2/22/2015 2:21:48 PM
A Reflection on Genesis 9
Today's text (Genesis 9:8-17) is the first in a series of Old Testament lessons where we're going to hear about covenants. When Genesis was being compiled, it's important to know that covenants were actual legal documents. People made covenants all the time. They were typically contracts from one person to another where one of the parties held most of the power. For example, a king who lost a war could still retain his throne if he "covenanted" with whoever defeated him. That king could retain his territory but he would be obligated to supply soldiers, supplies, and tribute to the one who defeated him. Covenants were documents detailing a series of mutual obligations between two parties of vasty different power dynamics.
But there's an oddness in our Genesis reading today because the covenant that God makes is incredibly one sided. The great flood where God flooded the earth, killing everything except for the people and animals stored in Noah's ark, is over. As the water recedes, God makes a new covenant. But this covenant isn't just to Noah and his family. Instead, God makes a covenant with all of creation. And where most covenants required a series of obligations between the parties, God doesn't ask creation for anything. There's no requirements put on creation. Instead, God focuses the covenant on God. The "bow in the clouds" (i.e. a rainbow) is a reminder to God that God has made a covenant with all creation. God puts limits on God's own power, choices, and responsibilities. To quote a Lutheran professor, Cameron Howard, "God reaches out to the world, and God does all the heavy lifting."

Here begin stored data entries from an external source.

(** * An R-tree over geographic points: model and verification

    This development embeds [code_v2_linear_square.py] (classes [Point],
    [MBR], [RTreeNode] and [RTree]) and the brute-force scan of
    [linear_search.py].

    Modelling choices, all of them visible in the definitions below.

    - Python [float]s are the carrier of an arithmetic interface [Num]
      (comparisons, the four operations, integer literals).  The tree code
      is written once over that interface and is run on two instances:
      the rationals [Q], where everything computes, and the reals [R],
      where [math.sin], [math.cos], [math.asin], [math.sqrt] and
      [math.radians] exist.  NaN and the infinities are not numbers of the
      model; the two sentinels [float('inf')] and [-float('inf')] of the
      source are the [None] of an [option].
    - A Python exception is the [Raise] of an error monad.
    - A node object is a value of [RTreeNode].  The [parent] reference of
      a node is the [path] that leads to it: the list of the ancestors,
      nearest first, each with a hole where the node sits.  [parent is
      None] is the empty path.  Mutating a node in place and leaving its
      ancestors untouched is [plug]ging the new node into the old path. *)

From Stdlib Require Import List Bool Arith ZArith Lia.
From Stdlib Require String.
From Stdlib Require Import QArith Qminmax.
From Stdlib Require Import Reals Lra.
From Stdlib Require Import Permutation Sorted.
Import ListNotations.

Set Warnings "-register-all".

Close Scope R_scope.
Close Scope Q_scope.
Close Scope Z_scope.
Open Scope nat_scope.
Open Scope list_scope.

(** ** Exceptions *)

Inductive exn : Set :=
| AttributeError
| IndexError
| ValueError
| ZeroDivisionError.

Inductive result (A : Type) : Type :=
| Ok (a : A)
| Raise (e : exn).

Arguments Ok {A} a.
Arguments Raise {A} e.

Definition bind {A B : Type} (c : result A) (k : A -> result B) : result B :=
  match c with
  | Ok a => k a
  | Raise e => Raise e
  end.

Notation "x <- c1 ;; c2" := (bind c1 (fun x => c2))
  (at level 61, c1 at next level, right associativity).
Notation "' pat <- c1 ;; c2" :=
  (bind c1 (fun x => match x with pat => c2 end))
  (at level 61, pat pattern, c1 at next level, right associativity).

Definition is_ok {A : Type} (c : result A) : bool :=
  match c with Ok _ => true | Raise _ => false end.

(** [l[i]] of Python for [0 <= i]: [IndexError] out of range. *)
Definition item {A : Type} (l : list A) (i : nat) : result A :=
  match nth_error l i with
  | Some a => Ok a
  | None => Raise IndexError
  end.

(** ** Arithmetic of the floats *)

Class Num : Type := {
  float : Type;
  flt : float -> float -> bool;
  fle : float -> float -> bool;
  feq : float -> float -> bool;
  fadd : float -> float -> float;
  fsub : float -> float -> float;
  fmul : float -> float -> float;
  fdiv : float -> float -> float;
  fconst : Z -> float
}.

Declare Scope num_scope.
Delimit Scope num_scope with num.
Notation "a <? b" := (flt a b) (at level 70, no associativity) : num_scope.
Notation "a <=? b" := (fle a b) (at level 70, no associativity) : num_scope.
Notation "a =? b" := (feq a b) (at level 70, no associativity) : num_scope.
Notation "a >? b" := (flt b a) (at level 70, no associativity) : num_scope.
Notation "a + b" := (fadd a b) : num_scope.
Notation "a - b" := (fsub a b) : num_scope.
Notation "a * b" := (fmul a b) : num_scope.
Notation "a / b" := (fdiv a b) : num_scope.

(** The functions of the [math] module that the source calls. *)
Class Math (F : Num) : Type := {
  math_sin : float -> float;
  math_cos : float -> float;
  math_asin : float -> float;
  math_sqrt : float -> float;
  math_radians : float -> float
}.

(** What the proofs about ordering use: the comparisons are those of one
    total preorder. *)
Class NumOrder (F : Num) : Prop := {
  flt_fle : forall a b : float, flt a b = negb (fle b a);
  fle_total : forall a b : float, fle a b = true \/ fle b a = true;
  fle_trans : forall a b c : float,
      fle a b = true -> fle b c = true -> fle a c = true;
  feq_fle : forall a b : float, feq a b = fle a b && fle b a
}.

(** *** The rationals *)

Definition Qlt_bool (a b : Q) : bool :=
  match Qcompare a b with Lt => true | _ => false end.

#[export] Instance QNum : Num := {|
  float := Q;
  flt := Qlt_bool;
  fle := Qle_bool;
  feq := Qeq_bool;
  fadd := Qplus;
  fsub := Qminus;
  fmul := Qmult;
  fdiv := Qdiv;
  fconst := inject_Z
|}.

(** *** The reals *)

Definition Rlt_bool (a b : R) : bool := if Rlt_dec a b then true else false.
Definition Rle_bool (a b : R) : bool := if Rle_dec a b then true else false.
Definition Req_bool (a b : R) : bool := if Req_dec_T a b then true else false.

#[export] Instance RNum : Num := {|
  float := R;
  flt := Rlt_bool;
  fle := Rle_bool;
  feq := Req_bool;
  fadd := Rplus;
  fsub := Rminus;
  fmul := Rmult;
  fdiv := Rdiv;
  fconst := IZR
|}.

#[export] Instance RMath : Math RNum := {|
  math_sin := sin;
  math_cos := cos;
  math_asin := asin;
  math_sqrt := sqrt;
  math_radians := fun x => (x * PI / 180)%R
|}.

(** ** Geometry: [Point] and [MBR] *)

Section Geometry.

Context {F : Num}.
Local Open Scope num_scope.

(** [min(a, b)] and [max(a, b)] of Python keep the first argument unless
    the second is strictly better. *)
Definition py_min (a b : float) : float := if b <? a then b else a.
Definition py_max (a b : float) : float := if b >? a then b else a.

(** [min(iterable)] and [max(iterable)]: [ValueError] on an empty one. *)
Definition py_min_of (l : list float) : result float :=
  match l with
  | [] => Raise ValueError
  | x :: rest => Ok (fold_left py_min rest x)
  end.

Definition py_max_of (l : list float) : result float :=
  match l with
  | [] => Raise ValueError
  | x :: rest => Ok (fold_left py_max rest x)
  end.

Record Point : Type := {
  lat : float;
  lon : float;
  data : list (String.string * String.string)
}.

Record MBR : Type := {
  min_lat : float;
  max_lat : float;
  min_lon : float;
  max_lon : float
}.

Definition area (self : MBR) : float :=
  (max_lat self - min_lat self) * (max_lon self - min_lon self).

Definition contains_point (self : MBR) (point : Point) : bool :=
  ((min_lat self <=? lat point) && (lat point <=? max_lat self))
  && ((min_lon self <=? lon point) && (lon point <=? max_lon self)).

Definition intersects_square (self : MBR)
  (center_lat center_lon half_side_lat half_side_lon : float) : bool :=
  let square_min_lat := center_lat - half_side_lat in
  let square_max_lat := center_lat + half_side_lat in
  let square_min_lon := center_lon - half_side_lon in
  let square_max_lon := center_lon + half_side_lon in
  if max_lat self <? square_min_lat then false
  else if min_lat self >? square_max_lat then false
  else if max_lon self <? square_min_lon then false
  else if min_lon self >? square_max_lon then false
  else true.

Definition expand_to_include (self : MBR) (point : Point) : MBR :=
  {| min_lat := py_min (min_lat self) (lat point);
     max_lat := py_max (max_lat self) (lat point);
     min_lon := py_min (min_lon self) (lon point);
     max_lon := py_max (max_lon self) (lon point) |}.

Definition expand_to_include_mbr (self other : MBR) : MBR :=
  {| min_lat := py_min (min_lat self) (min_lat other);
     max_lat := py_max (max_lat self) (max_lat other);
     min_lon := py_min (min_lon self) (min_lon other);
     max_lon := py_max (max_lon self) (max_lon other) |}.

Definition from_point (point : Point) : MBR :=
  {| min_lat := lat point; max_lat := lat point;
     min_lon := lon point; max_lon := lon point |}.

(** [Point.distance_to]: the haversine formula, Earth radius 6371 km.
    [x**2] is [x * x]. *)
Definition distance_to {M : Math F} (self other : Point) : float :=
  let R := fconst 6371 in
  let lat1 := math_radians (lat self) in
  let lon1 := math_radians (lon self) in
  let lat2 := math_radians (lat other) in
  let lon2 := math_radians (lon other) in
  let dlat := lat2 - lat1 in
  let dlon := lon2 - lon1 in
  let sdlat := math_sin (dlat / fconst 2) in
  let sdlon := math_sin (dlon / fconst 2) in
  let a := sdlat * sdlat + math_cos lat1 * math_cos lat2 * (sdlon * sdlon) in
  let c := fconst 2 * math_asin (math_sqrt a) in
  R * c.
(** [[opt.strip() for opt in text.split('\n') if opt.strip()]], the
    comprehension of [get_options] and [handle_edit_options]. *)
Definition option_lines (text : string) : list string :=
  map strip (List.filter (fun opt => truthy (strip opt)) (py_split LF text)).

(** The same list in the words of the specification: split into lines,
    trim every line, drop the blank ones. *)
Definition option_lines_spec (text : string) : list string :=
  List.filter truthy (map strip (py_split LF text)).

Definition starts_with_space (s : string) : bool :=
  match s with EmptyString => false | String c _ => py_isspace c end.

Fixpoint ends_with_space (s : string) : bool :=
  match s with
  | EmptyString => false
  | String c EmptyString => py_isspace c
  | String _ r => ends_with_space r
  end.

Definition trimmed (s : string) : bool :=
  negb (starts_with_space s) && negb (ends_with_space s).

(** *** [int(s)] for a decimal literal

    White space around the literal is ignored, one sign is allowed, and
    single underscores may separate digits.  [None] stands for
    [ValueError]. *)

(** The white space that [int] skips.  For a [str] it first turns the
    white space above U+007F into spaces and then skips ASCII white
    space, so the separators U+001C to U+001F, which [str.strip] removes,
    are not skipped: [int("\x1c1")] raises [ValueError]. *)
Definition int_isspace (c : ascii) : bool :=
  let n := N_of_ascii c in
  ((9 <=? n) && (n <=? 13) || (n =? 32) || (n =? 133) || (n =? 160))%N.

Fixpoint int_lstrip (s : string) : string :=
  match s with
  | EmptyString => EmptyString
  | String c r => if int_isspace c then int_lstrip r else s
  end.

Fixpoint int_rstrip (s : string) : string :=
  match s with
  | EmptyString => EmptyString
  | String c r =>
      match int_rstrip r with
      | EmptyString => if int_isspace c then EmptyString else String c EmptyString
      | r' => String c r'
      end
  end.

Definition int_strip (s : string) : string := int_rstrip (int_lstrip s).

Definition digit_of (c : ascii) : option Z :=
  let n := N_of_ascii c in
  if ((48 <=? n) && (n <=? 57))%N then Some (Z.of_N n - 48) else None.

(** [digits_from acc s] reads the rest of a literal after a digit. *)
Fixpoint digits_from (acc : Z) (s : string) : option Z :=
  match s with
  | EmptyString => Some acc
  | String c r =>
      match digit_of c with
      | Some d => digits_from (10 * acc + d) r
      | None =>
          if Ascii.eqb c underscore then
            match r with
            | String c' r' =>
                match digit_of c' with
                | Some d => digits_from (10 * acc + d) r'
                | None => None
                end
            | EmptyString => None
            end
          else None
      end
  end.

Definition unsigned_literal (s : string) : option Z :=
  match s with
  | String c r =>
      match digit_of c with
      | Some d => digits_from d r
      | None => None
      end
  | EmptyString => None
  end.

Definition py_int (s : string) : option Z :=
  match int_strip s with
  | String "-" r => Z.opp <$> unsigned_literal r
  | String "+" r => unsigned_literal r
  | t => unsigned_literal t
  end.

(** [s.lower()] on code points below 256. *)
Definition lower_char (c : ascii) : ascii :=
  let n := N_of_ascii c in
  if ((65 <=? n) && (n <=? 90)
      || (192 <=? n) && (n <=? 222) && negb (n =? 215))%N
  then ascii_of_N (n + 32) else c.

Fixpoint py_lower (s : string) : string :=
  match s with
  | EmptyString => EmptyString
  | String c r => String (lower_char c) (py_lower r)
  end.

(** [sub in s] *)
Fixpoint py_in (sub s : string) : bool :=
  String.prefix sub s
  || match s with
     | EmptyString => false
     | String _ r => py_in sub r
     end.

End Text.

(** ** Exceptions *)

Module Py.

(** The exceptions in play; all derive from [Exception], which is what
    the handlers of the code catch. *)
Inductive exn : Type :=
| ValueError
| IndexError
| TypeError
| ImportError
| OtherError.

(** What a call into a library gives back. *)
Inductive result (A : Type) : Type :=
| Return (a : A)
| Raise (e : exn).

Arguments Return {A} a.
Arguments Raise {A} e.

(** [xs[i]] on a list, with Python's negative indices. *)
Definition subscript {A} (xs : list A) (i : Z) : result A :=
  let n := Z.of_nat (length xs) in
  let j := if i <? 0 then i + n else i in
  if (0 <=? j) && (j <? n) then
    match xs !! Z.to_nat j with
    | Some x => Return x
    | None => Raise IndexError
    end
  else Raise IndexError.

(** [int(s)]: the integer, or [ValueError]. *)
Definition int_of (s : string) : result Z :=
  match Text.py_int s with Some z => Return z | None => Raise ValueError end.

End Py.

(** ** The two JSON files and the operations on them *)

Module Store.

(** One element of [data/questions.json].  The code reads ["id"] and
    ["category"] with [dict.get], so they may be missing; ["question"] and
    ["options"] are written from session slots that may hold [None]. *)
Record QuizQuestion := {
  q_id : option Z;
  q_question : option string;
  q_options : option (list string);
  q_answer : Z;
  q_category : option string
}.

(** One value of [data/users.json]. *)
Record UserStats := {
  name : string;
  correct : Z;
  total : Z
}.

(** What [os.path.exists], [open] and [json.load] can find. *)
Inductive file (A : Type) : Type :=
| Missing
| Unreadable
| Holds (content : A).

Arguments Missing {A}.
Arguments Unreadable {A}.
Arguments Holds {A} content.

(** The [data] directory.  [writable] says whether opening a file for
    writing succeeds; a failed write leaves the file as it was. *)
Record disk := {
  QUESTIONS_FILE : file (list QuizQuestion);
  USERS_FILE : file (gmap string UserStats);
  writable : bool
}.

Definition set_questions (v : file (list QuizQuestion)) (d : disk) : disk :=
  {| QUESTIONS_FILE := v; USERS_FILE := USERS_FILE d; writable := writable d |}.

Definition set_users (v : file (gmap string UserStats)) (d : disk) : disk :=
  {| QUESTIONS_FILE := QUESTIONS_FILE d; USERS_FILE := v; writable := writable d |}.

(** Store operations read and write the disk and never raise. *)
Definition IO (A : Type) : Type := disk -> A * disk.

Definition io_ret {A} (a : A) : IO A := fun d => (a, d).
(** ** Machine integers *)

(** [u16] and [u8] of [uni/types/int.h]: unsigned, 16 and 8 bits wide.  A
    value is a [Z]; a store into a variable of the type reduces it. *)
Definition wrap16 (x : Z) : Z := x mod 65536.
Definition wrap8 (x : Z) : Z := x mod 256.

Definition is_u16 (x : Z) : bool := (0 <=? x) && (x <? 65536).
Definition is_octet (x : Z) : bool := (0 <=? x) && (x <? 256).

(** ** Data *)

(** [enum bigint_cmp_retval] of [include/bigint.h]. *)
Inductive bigint_cmp_retval : Set :=
  | BIGINT_FALSE
  | BIGINT_TRUE
  | BIGINT_UNDEFINED.

(** A [u8 *]: the null pointer or the address of a block of octets. *)
Inductive ptr : Set :=
  | NULL
  | Ptr (l : nat).

(** [struct bigint_s]: octet 0 of the block is the least significant one. *)
Record bigint_s : Set := mk_bigint_s { data : ptr; sz : Z }.

(** The heap: the live blocks, each a list of octets. *)
Abbreviation heap := (gmap nat (list Z)).

(** ** Computations over the heap *)

Inductive fault : Set :=
  | NullDeref
  | Dangling (l : nat)
  | OutOfBounds (l : nat) (i : Z).

Inductive outcome (A : Type) : Type :=
  | Done (a : A) (h : heap)
  | Trap (e : fault)
  | Timeout.
Arguments Done {A} a h.
Arguments Trap {A} e.
Arguments Timeout {A}.

Definition M (A : Type) : Type := heap -> outcome A.

Definition ret {A} (a : A) : M A := fun h => Done a h.

Definition bind {A B} (c : M A) (k : A -> M B) : M B :=
  fun h =>
    match c h with
    | Done a h' => k a h'
    | Trap e => Trap e
    | Timeout => Timeout
    end.

Definition out_of_fuel {A} : M A := fun _ => Timeout.

Notation "'do' x <- c ; k" := (bind c (fun x => k))
  (at level 10, x name, c at level 100, k at level 200).
Notation "c ;; k" := (bind c (fun _ => k))
  (at level 100, k at level 200, right associativity).

(** [p[i]] as an rvalue. *)
Definition load (p : ptr) (i : Z) : M Z :=
  fun h =>
    match p with
    | NULL => Trap NullDeref
    | Ptr l =>
        match h !! l with
        | None => Trap (Dangling l)
        | Some buf =>
            if i <? 0 then Trap (OutOfBounds l i)
            else match buf !! Z.to_nat i with
                 | Some x => Done x h
                 | None => Trap (OutOfBounds l i)
                 end
        end
    end.

(** [p[i] = x]: the octet is replaced in the block [p] points to, which is
    the caller's block whenever the caller holds the same pointer. *)
Definition store (p : ptr) (i : Z) (x : Z) : M unit :=
  fun h =>
    match p with
    | NULL => Trap NullDeref
    | Ptr l =>
        match h !! l with
        | None => Trap (Dangling l)
        | Some buf =>
            if (0 <=? i) && (i <? Z.of_nat (length buf))
            then Done tt (<[l := <[Z.to_nat i := wrap8 x]> buf]> h)
            else Trap (OutOfBounds l i)
        end
    end.

(** ** The memory primitives of [uni/memory.h] *)

(** Modelled from the spec: [uni_alloc0], the zero-filling allocator of the
    external uni library (section 6: allocate(n) returns n octets or fails
    fatally).  The block is new: its address is not the address of a live
    block. *)
Definition uni_alloc0 (n : Z) : M ptr :=
  fun h =>
    let l := fresh (dom h) in
    Done (Ptr l) (<[l := replicate (Z.to_nat n) 0]> h).

(** Modelled from the spec: [uni_alloc], the plain allocator of the uni
    library.  The octets of the new block are not initialised; [junk] gives
    the value found at each index. *)
Definition uni_alloc (junk : nat -> Z) (n : Z) : M ptr :=
  fun h =>
    let l := fresh (dom h) in
    Done (Ptr l) (<[l := junk <$> seq 0 (Z.to_nat n)]> h).

(** Modelled from the spec: [uni_free] of the uni library releases a block
    exactly once. *)
Definition uni_free (p : ptr) : M unit :=
  fun h =>
    match p with
    | NULL => Done tt h
    | Ptr l =>
        match h !! l with
        | None => Trap (Dangling l)
        | Some _ => Done tt (delete l h)
        end
    end.

(** Modelled from the spec: [uni_memcpy] of the uni library, for a source
    that is an object outside the heap (a local variable), given by its
    octets: [src[0]] ... [src[n-1]] are stored at [dst[0]] ... [dst[n-1]]. *)
Fixpoint store_from (dst : ptr) (i : Z) (src : list Z) : M unit :=
  match src with
  | [] => ret tt
  | x :: src' => store dst i x ;; store_from dst (i + 1) src'
  end.

Definition uni_memcpy (dst : ptr) (src : list Z) (n : Z) : M unit :=
  store_from dst 0 (take (Z.to_nat n) src).

(** Modelled from the spec: [uni_memset] of the uni library on a block of the
    heap: [n] octets of value [c] from [dst[0]] on. *)
Definition uni_memset (dst : ptr) (c : Z) (n : Z) : M unit :=
  store_from dst 0 (replicate (Z.to_nat n) c).

(** ** Lifecycle *)

(** [bigint_s_init], bigint.c lines 12-25.  [uni_memset(&ret, 0, sizeof ret)]
    clears the local struct: a null pointer and size 0. *)
Definition bigint_s_init (sz0 : Z) : M bigint_s :=
  let ret0 := {| data := NULL; sz := 0 |} in
  if 0 <? sz0
  then do p <- uni_alloc0 sz0 ; ret {| data := p; sz := sz0 |}
  else ret ret0.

We're just starting our journey into Lent but I believe this reading helps frame why these 40 days matter. As Lutheran Christians, we're all about God's grace and God's continual reaching down to us. Even though we sin, screw up, and forget to take God as seriously as we should, God keeps making a covenant with us - reaching out - and doing the heavy lifting. That's the focus of the Jesus story and, we pray, that this focus will become part of our story too.